# [Assignment]
Look through the entries below for the string "bind", and copy each line where it is found.

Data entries
────

(** On an open response the writes add their chunks and nothing else. *)
Lemma emit_open (ws : list string) (w : world) :
  finished w = false ->
  emit ws w =
  {| body := body w ++ joined ws; finished := false; nexts := nexts w;
     reported := reported w; unhandled := unhandled w |}.
Proof.
  revert w. induction ws as [|chunk ws IH]; intros w Hw.
  - simpl. rewrite append_empty_r. destruct w; simpl in *; now subst.
  - rewrite emit_cons. unfold res_write at 1. simpl. rewrite Hw.
    rewrite IH by reflexivity. simpl. now rewrite append_assoc.
Qed.

(** On an open response [next(e)] reaches the stage once, which ends the
    response with the message. *)
Lemma report_open (e : failure) (w : world) :
  finished w = false ->
  report e w =
  {| body := body w ++ message e; finished := true; nexts := nexts w ++ [e];
     reported := reported w ++ [e]; unhandled := unhandled w |}.
Proof.
  intros Hw. unfold report, Express.forward, error_middleware, res_end. simpl.
  now rewrite Hw.
Qed.

(** The logs never shrink and the stage is entered once by [report]. *)
Lemma emit_logs (ws : list string) (w : world) :
  nexts (emit ws w) = nexts w /\ reported (emit ws w) = reported w /\
  unhandled (emit ws w) = unhandled w /\ finished (emit ws w) = finished w.
Proof.
  revert w. induction ws as [|chunk ws IH]; intros w; [now simpl|].
  rewrite emit_cons. destruct (IH (snd (res_write chunk w))) as (A & B & C & D).
  rewrite A, B, C, D. unfold res_write. simpl.
  destruct (finished w) eqn:Hw; simpl; auto.
Qed.

Lemma report_logs (e : failure) (w : world) :
  nexts (report e w) = (nexts w ++ [e])%list /\
  reported (report e w) = (reported w ++ [e])%list /\
  unhandled (report e w) = unhandled w /\ finished (report e w) = true.
Proof.
  unfold report, Express.forward, error_middleware, res_end. simpl.
  destruct (finished w) eqn:Hw; simpl; auto.
Qed.

(** ** The computed course agrees with the relations *)

Lemma completes_history (b : block) (ws : list string) :
  completes b ws -> block_history b = (ws, None).
Proof. induction 1 as [|chunk b ws _ IH]; simpl; [reflexivity | now rewrite IH]. Qed.

Lemma throws_history (b : block) (ws : list string) (e : failure) :
  throws b ws e -> block_history b = (ws, Some e).
Proof. induction 1 as [|chunk b ws e _ IH]; simpl; [reflexivity | now rewrite IH]. Qed.

Lemma all_succeed_history (ss : list step) (ws : list string) :
  all_succeed ss ws -> steps_history ss = (ws, None).
Proof.
  induction 1 as [|v k later ws ws' Hk _ IH]; simpl; [reflexivity|].
  now rewrite (completes_history _ _ Hk), IH.
Qed.

Lemma fails_at_history (ss : list step) (n : nat) (e : failure) (ws : list string) :
  fails_at ss n e ws -> steps_history ss = (ws, Some e).
Proof.
  induction 1 as [|v k later n e ws ws' Hk _ IH]; simpl; [reflexivity|].
  now rewrite (completes_history _ _ Hk), IH.
Qed.

(** ** Each convention follows the computed course *)

Lemma run_block_history (b : block) (w : world) :
  run_block b w =
  (exit_of (snd (block_history b)), emit (fst (block_history b)) w).
Proof.
  revert w. induction b as [|[chunk|e] b IH]; intros w; simpl; try reflexivity.
  unfold bind. simpl. rewrite IH.
  destruct (block_history b) as [ws f]. reflexivity.
Qed.

Lemma await_steps_history (ss : list step) (w : world) :
  Native.await_steps ss w =
  (exit_of (snd (steps_history ss)), emit (fst (steps_history ss)) w).
Proof.
  revert w. induction ss as [|[op k] later IH]; intros w; simpl; [reflexivity|].
  unfold bind, await, settled. destruct op as [v|e]; simpl; [|reflexivity].
  rewrite run_block_history.
  destruct (block_history (k v)) as [ws [e|]]; simpl; [reflexivity|].
  rewrite IH. destruct (steps_history later) as [ws' f]. simpl.
  now rewrite emit_app.
Qed.

Lemma gen_block_run (b : block) (rest : generator) (w : world) :
  Bluebird.run (Coroutine.gen_block b rest) w =
  match snd (block_history b) with
  | Some e => (Rejected e, emit (fst (block_history b)) w)
  | None => Bluebird.run rest (emit (fst (block_history b)) w)
  end.
Proof.
  revert w. induction b as [|[chunk|e] b IH]; intros w; simpl; try reflexivity.
  rewrite IH. destruct (block_history b) as [ws f]. reflexivity.
Qed.

Lemma gen_steps_run (ss : list step) (w : world) :
  Bluebird.run (Coroutine.gen_steps ss) w =
  (end_of (snd (steps_history ss)), emit (fst (steps_history ss)) w).
Proof.
  revert w. induction ss as [|[op k] later IH]; intros w; simpl; [reflexivity|].
  unfold settled. destruct op as [v|e]; simpl; [|reflexivity].
  rewrite gen_block_run.
  destruct (block_history (k v)) as [ws [e|]]; simpl; [reflexivity|].
  rewrite IH. destruct (steps_history later) as [ws' f]. simpl.
  now rewrite emit_app.
Qed.

(** The chain, whatever promise it starts from: a rejection passes through
    every [then]; a fulfilment runs the steps in order. *)
Lemma chain_run (later : list step) (p : promise value) (k : value -> block) (w : world) :
  Chained.chain p k later w =
  match p w with
  | (Rejected e, w1) => (Rejected e, w1)
  | (Fulfilled v, w1) =>
      let h := steps_history ({| operation := Fulfilled v; continuation := k |} :: later) in
      (end_of (snd h), emit (fst h) w1)
  end.
Proof.
  revert p k w. induction later as [|[op k'] later IH]; intros p k w; simpl.
  - unfold then_, bind. destruct (p w) as [[v|e] w1]; [|reflexivity].
    rewrite run_block_history.
    destruct (block_history (k v)) as [ws [e|]]; simpl; [reflexivity|].
    now rewrite app_nil_r.
  - rewrite IH. unfold then_, bind. destruct (p w) as [[v|e] w1]; [|reflexivity].
    rewrite run_block_history.
    destruct (block_history (k v)) as [ws [e|]]; simpl; [reflexivity|].
    unfold settled. destruct op as [v'|e']; simpl.
    + destruct (block_history (k' v')) as [ws1 [e1|]]; simpl.
      * rewrite emit_app. reflexivity.
      * destruct (steps_history later) as [ws2 f]. simpl.
        rewrite !emit_app. reflexivity.
    + rewrite app_nil_r. reflexivity.
Qed.

Lemma discard_catch (p : promise value) (h : jsarg) (f : option failure) (w w1 : world) :
  p w = (end_of f, w1) ->
  discard (catch_ p h) w = (Normal VUndefined, caught h f w1).
Proof.
  intros Hp. unfold discard, catch_. rewrite Hp.
  destruct f as [e|]; simpl; [|reflexivity].
  destruct h as [| | |k|v]; try reflexivity.
  destruct (k e w1) as [[v|e'] w2]; reflexivity.
Qed.

(** The handler of [promises.js]'s shape: a throw of the prologue leaves the
    function; past the prologue the function returns and the chain does the
    rest. *)
Lemma chained_handler_run (l : logic) (args : list jsarg) (w : world) :
  Chained.handler l args w =
  match snd (block_history (prologue l)) with
  | Some e => (Abrupt e, emit (fst (block_history (prologue l))) w)
  | None =>
      (Normal VUndefined,
       caught (arg 2 args) (snd (steps_history (steps l)))
         (emit (fst (steps_history (steps l)))
            (emit (fst (block_history (prologue l))) w)))
  end.
Proof.
  unfold Chained.handler, bind. rewrite run_block_history.
  destruct (block_history (prologue l)) as [ws0 [e|]]; simpl; [reflexivity|].
  destruct (steps l) as [|[op k] later] eqn:Hs; [reflexivity|].
  apply discard_catch. rewrite chain_run. unfold settled.
  destruct op as [v|e]; reflexivity.
Qed.

(** The wrapped generator always returns: the driver turns every failure of
    the body into a rejection. *)
Lemma coroutine_handler_run (l : logic) (args : list jsarg) (w : world) :
  Coroutine.handler l args w =
  (Normal VUndefined,
   caught (arg 2 args) (snd (history l)) (emit (fst (history l)) w)).
Proof.
  unfold Coroutine.handler, Generators.wrap. apply discard_catch.
  unfold Bluebird.coroutine, Coroutine.genFn, history.
  rewrite gen_block_run.
  destruct (block_history (prologue l)) as [ws0 [e|]]; simpl; [reflexivity|].
  rewrite gen_steps_run.
  destruct (steps_history (steps l)) as [ws f]. simpl.
  now rewrite emit_app.
Qed.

────

# [Expected answer]
  unfold bind. simpl. rewrite IH.
  unfold bind, await, settled. destruct op as [v|e]; simpl; [|reflexivity].
  - unfold then_, bind. destruct (p w) as [[v|e] w1]; [|reflexivity].
  - rewrite IH. unfold then_, bind. destruct (p w) as [[v|e] w1]; [|reflexivity].
  unfold Chained.handler, bind. rewrite run_block_history.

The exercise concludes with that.